Brief ▸ Repeat the records exactly. Every line must match.

Dataset records ▸
(** * compare_service: the KPI comparison pipeline

    A shallow embedding of [run_comparison_pipeline] (compare_service.py)
    and the properties of its stages: file selection by name, dataset
    assembly, discrepancy columns, summary counters and the chart bundle.

    Conventions of the embedding.
    - Python [str] values are [string]s; a character is an [ascii].
    - Python [int]s are [Z]; the numbers held by sheet cells are exact
      rationals [Q] (equality of numbers is [Qeq]).
    - An exception raised inside the [try] block is the left injection of
      a sum carrying [str(e)]; the [except Exception] handler of the
      source turns it into the error triple.
    - The library calls are embedded by their documented behaviour:
      [ZipFile.extractall] and [pd.read_excel] by their outcome (the files
      found in the temporary directory, each either a parsed sheet or the
      exception raised when reading it), pandas column operations by their
      element-wise semantics with missing values ([NaN]), plotly figures
      by the data handed to their constructors.
    - File names are matched as on a POSIX file system (case-sensitive). *)

From Stdlib Require Import ZArith QArith Qabs List String Ascii Bool Lia.
From Stdlib Require Import Permutation Sorted DecimalString.
From Stdlib Require DecimalZ DecimalPos.
From Stdlib Require Import Lqa.
Import ListNotations.

Local Open Scope string_scope.
Local Open Scope list_scope.

(** ** Python primitives *)

Module Py.

(** [str(n)] for an [int]. *)
Definition str (n : Z) : string := NilZero.string_of_int (Z.to_int n).

(** [s[:n]] *)
Fixpoint slice_to (n : nat) (s : string) : string :=
  match n, s with
  | S n', String c s' => String c (slice_to n' s')
  | _, _ => EmptyString
  end.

Output below ▸
(** * compare_service: the KPI comparison pipeline

    A shallow embedding of [run_comparison_pipeline] (compare_service.py)
    and the properties of its stages: file selection by name, dataset
    assembly, discrepancy columns, summary counters and the chart bundle.

    Conventions of the embedding.
    - Python [str] values are [string]s; a character is an [ascii].
    - Python [int]s are [Z]; the numbers held by sheet cells are exact
      rationals [Q] (equality of numbers is [Qeq]).
    - An exception raised inside the [try] block is the left injection of
      a sum carrying [str(e)]; the [except Exception] handler of the
      source turns it into the error triple.
    - The library calls are embedded by their documented behaviour:
      [ZipFile.extractall] and [pd.read_excel] by their outcome (the files
      found in the temporary directory, each either a parsed sheet or the
      exception raised when reading it), pandas column operations by their
      element-wise semantics with missing values ([NaN]), plotly figures
      by the data handed to their constructors.
    - File names are matched as on a POSIX file system (case-sensitive). *)

From Stdlib Require Import ZArith QArith Qabs List String Ascii Bool Lia.
From Stdlib Require Import Permutation Sorted DecimalString.
From Stdlib Require DecimalZ DecimalPos.
From Stdlib Require Import Lqa.
Import ListNotations.

Local Open Scope string_scope.
Local Open Scope list_scope.

(** ** Python primitives *)

Module Py.

(** [str(n)] for an [int]. *)
Definition str (n : Z) : string := NilZero.string_of_int (Z.to_int n).

(** [s[:n]] *)
Fixpoint slice_to (n : nat) (s : string) : string :=
  match n, s with
  | S n', String c s' => String c (slice_to n' s')
  | _, _ => EmptyString
  end.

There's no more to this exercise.